Dilma reafirma que América do Sul é prioridade de sua política externa

EFE

“A presidente Dilma Rousseff declarou nesta quarta-feira que a prioridade de sua política externa é a integração da América do Sul e uma maior aproximação com os países emergentes, como China, Índia e Rússia, mas sem deixar de manter "relações construtivas" com os Estados Unidos e a Europa.

"A América do Sul seguirá sendo prioridade da política externa de meu Governo. Deixei clara essa prioridade ao fazer na Argentina minha primeira viagem ao exterior", afirmou Dilma em discurso que pronunciou na cerimônia de comemoração do Dia do Diplomata.

"Não há espaço para as discórdias e as rivalidades que nos separaram no passado. Os países do continente se transformaram em valiosos parceiros econômicos e políticos do Brasil", acrescentou a presidente.

Segundo a governante, ao contrário de outros países que sofreram com a crise econômica mundial, os da América do Sul tiveram no ano passado um crescimento econômico médio de 7,2% e se transformaram em um "pólo dinâmico de crescimento mundial".

"Hoje, quando lembramos 20 anos da assinatura do Tratado de Assunção, que criou o Mercosul, temos muito a festejar. Nesse período, o comércio dentro do bloco saltou de US$ 4,3 bilhões para US$ 44 bilhões", afirmou.

A presidente disse que o Mercosul conseguiu transformar uma simples iniciativa de integração comercial em um modelo de integração mais profundo para todos os países da região e acrescentou que os quatro parceiros originais do Mercosul (Argentina, Brasil, Paraguai e Uruguai) se destacam entre as cinco economias da América Latina que mais cresceram no ano passado.

Dilma destacou igualmente a União de Nações Sul-americanas (Unasul) como um processo histórico para coordenar e promover um crescimento mais harmonioso da América do Sul em todas as áreas e afirmou que, além da América Latina e do Caribe, o Brasil também quer estreitar suas relações com a África e o Oriente Médio.
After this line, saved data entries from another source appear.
(* ===== verification/DbSession.v ===== *)
(** * The built-in session: [dbpager/services/session_int.h]

    [session_int] makes a holder for each request; the variables of the user's context are written to
    and read from a buffer.  The buffer belongs to the holder ([session_forgets]): what [save] puts there
    is gone with the request. *)

From S2P Require Import Prelude DbLang DbContext DbTag DbServices DbHttp.

Section session.
Context `{Dcl, Platform, Services, Http}.

(** [session_holder_int]. *)
Record holder_int := HolderInt {
  hi_id : string;
  is_new : bool;
  is_https : bool;
  buffer : gmap string string
}.

Definition holder_get_value (key : string) (h : holder_int) : string := default "" (buffer h !! key).
Definition holder_put_value (key value : string) (h : holder_int) : holder_int :=
  HolderInt (hi_id h) (is_new h) (is_https h) (<[key := value]> (buffer h)).

(** The two constructors. *)
Definition holder_new (https : bool) : X world holder_int :=
  id <- on_os sys_uuid ;; xret (HolderInt id true https ∅).
Definition holder_of (session_id : string) (https : bool) : X world holder_int :=
  if is_empty session_id then holder_new https else xret (HolderInt session_id false https ∅).

(** [session_int::create_session]. *)
Definition session_int_create (req : http_request) : X world holder_int :=
  match map_find "session" (get_cookies req) with
  | Some value => holder_of value (get_https req)
  | None => holder_new (get_https req)
  end.

Definition session_int_load : X (holder_int * world) unit :=
  s <- xget ;;
  for_each (fun i =>
    let '(k, v) := split_pair i "=" in
    if is_empty k then xret tt else xzoom snd (fun w s => (s.1, w)) (ctx (add_value k v "")))
    (tokenize_by (holder_get_value (hi_id s.1) s.1) ";").

(** The variables as [k=v], separated by semicolons. *)
Fixpoint joined (c : list (string * string)) : string :=
  match c with
  | [] => ""
  | [(k, v)] => k +:+ "=" +:+ v
  | (k, v) :: c' => k +:+ "=" +:+ v +:+ ";" +:+ joined c'
  end.

Definition session_cookie (value : string) (https expired : bool) : http_cookie :=
  Cookie "session" value "/" true (if https then "none" else "") https https expired.

Definition session_int_save : X (holder_int * http_response * world) unit :=
  s <- xget ;;
  let '(h, resp, w) := s in
  match chain w with
  | [] => xcrash NullDeref
  | c :: _ =>
      let h' := if empty c then h else holder_put_value (hi_id h) (joined (map_order (map_to_list (get_values c)))) h in
      let resp1 := if is_new h && negb (empty c) then set_cookies [session_cookie (hi_id h) (is_https h) false] resp else resp in
      let resp2 := if is_empty (hi_id h) then set_cookie (session_cookie "" (is_https h) true) resp1 else resp1 in
      xmodify (fun _ => (h', resp2, w))
  end.

Definition session_int : Sessions := {|
  session_holder := holder_int;
  session_id := hi_id;
  create_session := session_int_create;
  session_load := session_int_load;
  session_save := session_int_save
|}.

(** A holder that was created has nothing to load, whatever was saved before. *)
Theorem session_forgets req w h w' s :
  tokenize_by "" ";" = [] ->
  session_int_create req w = Ok (Val h, w', s) ->
  session_int_load (h, w') = Ok (Val tt, (h, w'), "").
Proof.
  intros Ht E. assert (buffer h = ∅) as Hb.
  { unfold session_int_create, holder_of, holder_new, on_os, xbind in E.
    destruct (map_find _ _) as [v|]; [destruct (is_empty v)|]; cbn in E.
    - destruct (sys_uuid (os w)) as [id o]. by injection E as <- _ _.
    - by injection E as <- _ _.
    - destruct (sys_uuid (os w)) as [id o]. by injection E as <- _ _. }
  unfold session_int_load, holder_get_value. unfold xbind, xget. cbn. rewrite Hb, lookup_empty. cbn. by rewrite Ht.
Qed.
End session.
A governante acrescentou que outra prioridade do Brasil são suas relações com os países emergentes do grupo conhecido como Brics (Brasil, Rússia, Índia, China e África do Sul), de cuja Cúpula participou na semana passada na China e esclareceu que o Brasil não renuncia sua boa relação com os Estados Unidos e a Europa. "Seguirão representando importantes parceiros com os quais mantemos e manteremos intensas, construtivas e crescentes relações", afirmou.

Quanto aos atuais problemas de segurança no mundo, Dilma afirma que é preciso reformar o Conselho de Segurança da ONU.
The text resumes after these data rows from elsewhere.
(* ===== verification/DbEnvironment.v ===== *)
(** * The environment of a request: [dbpager/interpreter/environment.cpp]

    An environment is a chain of four contexts (the session's local one, user, global, system) and, for
    HTTP, the session of the request.  A page finds its request in variables of the session's context.
    - [new_environment], [http_environment]: the constructors; [init_response].
    - [get_path]: the document of a request, and the parts of its path as variables [argN].
    - [init_custom_params]: headers, the query string, the body by its content type ([parse_urlencoded],
      [parse_data], [parse_json], [parse_plain]) and the variables of CGI; [fastcgi_init_custom_params] is
      the method of the FastCGI server, which adds the other variables of its environment.
    - [query_variables]: the variables that a query string or a form gives to a page. *)

From Stdlib Require Import Sorted.
From S2P Require Import Prelude DbLang DbStrings DbContext DbTag DbServices DbHttp DbControl.

Section environment.
Context `{Dcl, Platform, Services, Http, !Sessions}.

(** The session of an [http_environment], possibly null, the response and the program. *)
Record environment := Environment {
  _session_holder : option session_holder;
  response : http_response;
  program : world
}.

Definition on_program {A} (m : X world A) : X environment A :=
  xzoom program (fun w e => Environment (_session_holder e) (response e) w) m.
Definition on_response (f : http_response -> http_response) : X environment unit :=
  xmodify (fun e => Environment (_session_holder e) (f (response e)) (program e)).

(** [session->add_value]. *)
Definition session_add (name value : string) : X world unit := ctx (add_value name value "").
Definition session_get (name : string) : X world string := ctx_get name.

(** The contexts from the user's on, as [*user] is passed to a session. *)
Definition user_part (w : world) : world := w <| chain := tl (chain w) |>.
Definition put_user_part (w' w : world) : world :=
  w' <| chain := match chain w with s :: _ => s :: chain w' | [] => chain w' end |>.

(** ** Construction *)

Definition environment_contexts : list context :=
  local_context (user_context (global_context (system_context []))).

Definition new_environment : X world unit :=
  xmodify (fun w => w <| chain := environment_contexts |>) ;;;
  session_add "CONTENT_TYPE" "text/plain".

(** [catch (dbp::exception &e)]. *)
Definition session_error (e : exn) : X environment unit :=
  if is_dbp_exception e then on_program (session_add "SESSION_ERROR" (what e)) else throw e.

(** A method of the session, which there is. *)
Definition on_session {A} (m : X (session_holder * world) A) : X environment A :=
  e <- xget ;;
  match _session_holder e with
  | None => xcrash NullDeref
  | Some h =>
      xzoom (fun e => (h, user_part (program e)))
        (fun hw e => Environment (Some hw.1) (response e) (put_user_part hw.2 (program e))) m
  end.

Definition http_environment (req : http_request) : X environment unit :=
  on_program new_environment ;;;
  catch
    (h <- on_program (create_session req) ;;
     xmodify (fun e => Environment (Some h) (response e) (program e)) ;;;
     on_session session_load ;;;
     e <- xget ;;
     match _session_holder e with
     | None => xcrash NullDeref
     | Some h => on_program (session_add "SESSION" (session_id h))
     end)
    session_error ;;;
  on_program (session_add "SESSION_PERSISTENT" "0").

(** ** The response *)

Definition system_values (w : world) : list (string * string) :=
  match last (chain w) with Some c => map_order (map_to_list (get_values c)) | None => [] end.

Definition save_session : X environment unit :=
  e <- xget ;;
  match _session_holder e with
  | None => xcrash NullDeref
  | Some h =>
      xzoom (fun e => (h, response e, user_part (program e)))
        (fun s e => Environment (Some s.1.1) s.1.2 (put_user_part s.2 (program e))) session_save
  end.

Definition init_response (req : http_request) : X environment unit :=
  w <- on_program xget ;;
  on_response (fun r => foldl (fun r v => resp_header (smap to_lower v.1) v.2 r) r (system_values w)) ;;;
  ct <- on_program (session_get "CONTENT_TYPE") ;;
  on_response (set_content_type ct) ;;;
  if bool_decide (get_method req = HTTP_HEAD) then xret tt else save_session.

(** ** The body *)

Definition parse_urlencoded (req : http_request) : X world unit :=
  match get_content req with
  | Some value => parse_variables (c_str value)
  | None => xret tt
  end.

(** [parse_mime]: an entity and its parts. *)
Fixpoint parse_mime (me : mime_entity) : X world unit :=
  match me with
  | Mime disposition dparams ctype body parts =>
      (if seqb disposition "form-data" then
         session_add (dparams "name") body ;;;
         session_add (dparams "name" +:+ "_size") (to_string_int (Z.of_nat (slen body))) ;;;
         session_add (dparams "name" +:+ "_filename") (dparams "filename") ;;;
         session_add (dparams "name" +:+ "_content_type") ctype
       else xret tt) ;;;
      (fix go (l : list mime_entity) : X world unit :=
        match l with [] => xret tt | p :: l' => parse_mime p ;;; go l' end) parts
  end.

Definition crlf : string := String (chr 13) (str1 (chr 10)).

(** A missing content is written as a null pointer of size 0. *)
Definition parse_data (req : http_request) : X world unit :=
  parse_mime (mime_parse ("Content-Type: " +:+ get_field CONTENT_TYPE req +:+ crlf +:+ crlf +:+ default "" (get_content req))).

Definition parse_plain (req : http_request) : X world unit :=
  match get_content req with
  | Some value => session_add "content" value
  | None => xret tt
  end.

Definition parse_json (req : http_request) : X world unit :=
  match get_content req with
  | None => xret tt
  | Some value =>
      match json_parse (c_str value) with
      | None => throw (dbp_exception "invalid JSON structure of the request")
      | Some root =>
          session_add "content" (json_write root) ;;;
          for_each (fun i => session_add i.1
            (if json_is_null i.2 then "" else match json_as_string i.2 with Some v => v | None => json_write i.2 end))
            (default [] (json_members root))
      end
  end.

(** ** Variables *)

Definition underscores : string -> string := smap (fun c => if is_char c "-" then "_"%char else c).

Definition parse_body (req : http_request) : X world unit :=
  match get_method req with
  | HTTP_HEAD => session_add "HTTP_METHOD" "GET"
  | HTTP_GET | HTTP_DEL => xret tt
  | HTTP_PUT | HTTP_POST =>
      let ct := trim (fst (split_pair (get_field CONTENT_TYPE req) ";")) in
      if compare ct "application/x-www-form-urlencoded" then parse_urlencoded req
      else if compare ct "multipart/form-data" then parse_data req
      else if compare ct "application/json" then parse_json req
      else parse_plain req
  | HTTP_OTHER => parse_plain req
  end.

Definition init_custom_params (req : http_request) : X world unit :=
  for_each (fun i => session_add ("HTTP_" +:+ underscores i.1) i.2) (all_headers req) ;;;
  parse_variables (get_field QUERY_STRING req) ;;;
  parse_body req ;;;
  session_add "PATH_INFO" (get_field PATH_INFO req) ;;;
  session_add "HTTP_METHOD" (get_field REQUEST_METHOD req) ;;;
  session_add "HTTP_REMOTE_ADDR" (get_field REMOTE_ADDR req) ;;;
  session_add "SERVER_NAME" (get_field SERVER_NAME req) ;;;
  session_add "SERVER_PORT" (to_string_int (get_server_port req)) ;;;
  session_add "HTTPS" (if get_https req then "on" else "").

(** [fastcgi_environment::init_custom_params] of the FastCGI server. *)
Definition fastcgi_init_custom_params (req : http_request) (env : list (string * string)) : X world unit :=
  init_custom_params req ;;;
  for_each (fun i => session_add i.1 i.2) env.

(** ** The document *)

Fixpoint path_args (cnt : Z) (path : list string) : X world unit :=
  match path with
  | [] => xret tt
  | i :: path' =>
      (if cnt >? 0 then session_add ("arg" +:+ to_string_int cnt) i else xret tt) ;;;
      path_args (cnt + 1) path'
  end.

(** For a POST of XML the root element is freed and then the document with it: a document with another
    root than those of XML-RPC and SOAP is freed twice. *)
Definition get_path (req : http_request) : X world string :=
  let translated := get_field PATH_TRANSLATED req in
  let plain := path_args 0 (tokenize_by (get_field PATH_INFO req) "/") ;;; xret translated in
  if bool_decide (get_method req = HTTP_POST) && seqb (get_field CONTENT_TYPE req) "text/xml" then
    match xml_root (default "" (get_content req)) with
    | None => plain
    | Some root => if seqb root "methodCall" || seqb root "Envelope" then xret translated else xcrash MemFault
    end
  else plain.
End environment.

(** ** The variables of a query string *)

Section variables.
Context `{Dcl, !DclLaws, Services, Http}.

(** Assignments to the innermost layer. *)
Lemma add_all_run L w c ps vs st :
  chain w = c :: ps -> stack c = vs :: st ->
  for_each (fun p => ctx (add_value p.1 p.2 "")) L w =
    Ok (Val tt, w <| chain := c <| stack := declared L vs :: st |> :: ps |>, "").
Proof.
  revert w c vs. induction L as [|[k v] L IH]; intros w c vs Hw Hc; cbn [for_each].
  - cbn. rewrite <- Hc. destruct c, w. cbn in *. by subst.
  - unfold ctx at 1. unfold xbind, xzoom. rewrite Hw. cbn [fst snd]. rewrite (add_value_own _ _ _ vs st) by done.
    rewrite after_nil. rewrite (IH _ (c <| stack := <[upname k := v]> vs :: st |>) (<[upname k := v]> vs)) by done. done.
Qed.

(** A name that no other one equals up to case has its value; one that does not occur keeps what it had. *)
Lemma declared_lookup n L vs :
  StronglySorted key_lt L -> (forall k v, (k, v) ∈ L -> upname k = upname n -> k = n) ->
  declared L vs !! upname n = match map_find n L with Some v => Some v | None => vs !! upname n end.
Proof.
  intros Hs Hn. revert vs. induction Hs as [|[k v] L Hs IH Hl]; intros vs; [done|]. cbn [declared foldl map_find fst snd].
  change (foldl _ ?x L) with (declared L x). rewrite IH by (intros k' v' Hin; apply (Hn k' v'); by right).
  destruct (seqb k n) eqn:E.
  - apply seqb_spec in E as ->. rewrite (find_above n L (n, v) Hl); [by rewrite lookup_insert_eq|]. cbn. by rewrite seqb_refl.
  - destruct (map_find n L); [done|]. rewrite lookup_insert_ne; [done|]. intros Hk. apply (Hn k v) in Hk; [|by left].
    subst. by rewrite seqb_refl in E.
Qed.

Lemma map_find_fmap {A B} (f : A -> B) n l : map_find n (prod_map id f <$> l) = f <$> map_find n l.
Proof. induction l as [|[k v] l IH]; [done|]. cbn. by destruct (seqb k n). Qed.

Lemma sorted_fmap {A B} (f : A -> B) l : StronglySorted key_lt l -> StronglySorted key_lt (prod_map id f <$> l).
Proof. induction 1 as [|x l Hs IH Hl]; cbn; constructor; [done|]. by apply Forall_fmap. Qed.

Lemma map_find_in {A} k (v : A) l : (k, v) ∈ l -> map_find k l <> None.
Proof.
  induction l as [|[k' v'] l IH]; [by intros ?%elem_of_nil|]. rewrite elem_of_cons. cbn. intros [[= <- <-]|Hin].
  - by rewrite seqb_refl.
  - destruct (seqb k' k); [done|by apply IH].
Qed.

Lemma values_of_in n ps : values_of n ps <> [] -> exists v, (n, v) ∈ ps.
Proof.
  unfold values_of. destruct (filter _ ps) as [|[k v] l] eqn:E; [done|]. intros _. exists v.
  assert ((k, v) ∈ filter (fun kv : string * string => kv.1 = n) ps) as Hin by (rewrite E; by left).
  apply list_elem_of_filter in Hin as [<- Hin]. done.
Qed.

(** The values from the first that is not empty. *)
Fixpoint from_nonempty (vs : list string) : list string :=
  match vs with "" :: vs' => from_nonempty vs' | _ => vs end.

Lemma concatenated_more acc vs : acc <> "" ->
  foldl (fun acc v => (if is_empty acc then acc else acc +:+ ",") +:+ v) acc vs = join "," (acc :: vs).
Proof.
  revert acc. induction vs as [|v vs IH]; intros acc Ha; [done|]. cbn [foldl]. destruct acc as [|c acc]; [done|].
  cbn [is_empty]. rewrite IH by done. change (join "," (String c acc :: v :: vs)) with (String c acc +:+ "," +:+ join "," (v :: vs)).
  destruct vs as [|v' vs]; cbn [join]; by rewrite <- !sapp_assoc.
Qed.

Lemma value_of_joined vs : value_of vs = join "," (from_nonempty vs).
Proof.
  assert (concatenated vs = join "," (from_nonempty vs)) as E.
  { unfold concatenated. induction vs as [|[|c v] vs IH]; [done| |].
    - cbn [foldl is_empty]. rewrite sapp_nil_l. exact IH.
    - cbn [foldl is_empty]. rewrite sapp_nil_l. by apply concatenated_more. }
  destruct vs as [|v [|]]; [done| |exact E]. by destruct v.
Qed.

(** C24: what a page sees of a query string or a form, which is cut at the ampersands, its pieces cut in
    two at the equals sign and both parts decoded: a name that occurs has its values, in the order in
    which they came, joined by commas, where the empty values in front of the first that is not empty
    are left out; a name that does not occur keeps the value it had.  This is for a name [n] of which no
    other spelling in upper and lower case occurs. *)
Theorem query_variables text n w c ps vs st :
  let params := (fun p => (url_decode (split_pair p "=").1, url_decode (split_pair p "=").2)) <$> tokenize_by text "&" in
  chain w = c :: ps -> stack c = vs :: st ->
  (forall k v, (k, v) ∈ params -> upname k = upname n -> k = n) ->
  exists w', parse_variables text w = Ok (Val tt, w', "") /\
    get_value (chain w') n =
      match (filter (fun kv => kv.1 = n) params).*2 with
      | [] => get_value (chain w) n
      | values => join "," (from_nonempty values)
      end.
Proof.
  intros params Hw Hc Hn. destruct (collect_spec params) as [Hs Hf]. set (L := prod_map id value_of <$> collect params).
  assert (decode_pair <$> tokenize_by text "&" = params) as Hp.
  { apply list_fmap_ext. intros _ p _. unfold decode_pair. by destruct (split_pair p "="). }
  assert (parse_variables text w = for_each (fun p => ctx (add_value p.1 p.2 "")) L w) as E.
  { unfold parse_variables, L. rewrite Hp. clear. revert w. induction (collect params) as [|[k v] l IH]; intros w; [done|].
    cbn [fmap list_fmap for_each]. apply xbind_ext. intros _ w'. apply IH. }
  rewrite E, (add_all_run L w c ps vs st Hw Hc). eexists. split; [done|]. rewrite Hw. cbn. rewrite Hc. cbn.
  rewrite (declared_lookup n L vs) by (by apply sorted_fmap || (intros k v Hin; apply list_elem_of_fmap in Hin as ([k' v'] & [= -> ->] & Hin);
    assert (map_find k' (collect params) <> None) as Hk by (by eapply map_find_in); rewrite Hf in Hk;
    destruct (values_of_in k' params) as [v'' Hin2]; [by destruct (values_of k' params)|by apply (Hn k' v'')])).
  unfold L. rewrite map_find_fmap, Hf. change ((filter _ params).*2) with (values_of n params).
  destruct (values_of n params) as [|x xs]; [done|]. cbn [fmap option_fmap option_map]. by rewrite value_of_joined.
Qed.
End variables.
"Os eventos mais recentes nos países árabes no norte da África mostram uma saudável onda de democracia que desde o começo apoiamos, mas refletem também a complexidade dos desafios do século no qual vivemos. Lidamos com desafios que não aceitam mais as respostas guerreiras de sempre", disse.

"Reformar o Conselho de Segurança da ONU não é um capricho do Brasil. Reflete a necessidade de ajustar esse importante instrumento à correlação de forças do século XXI", assegurou.”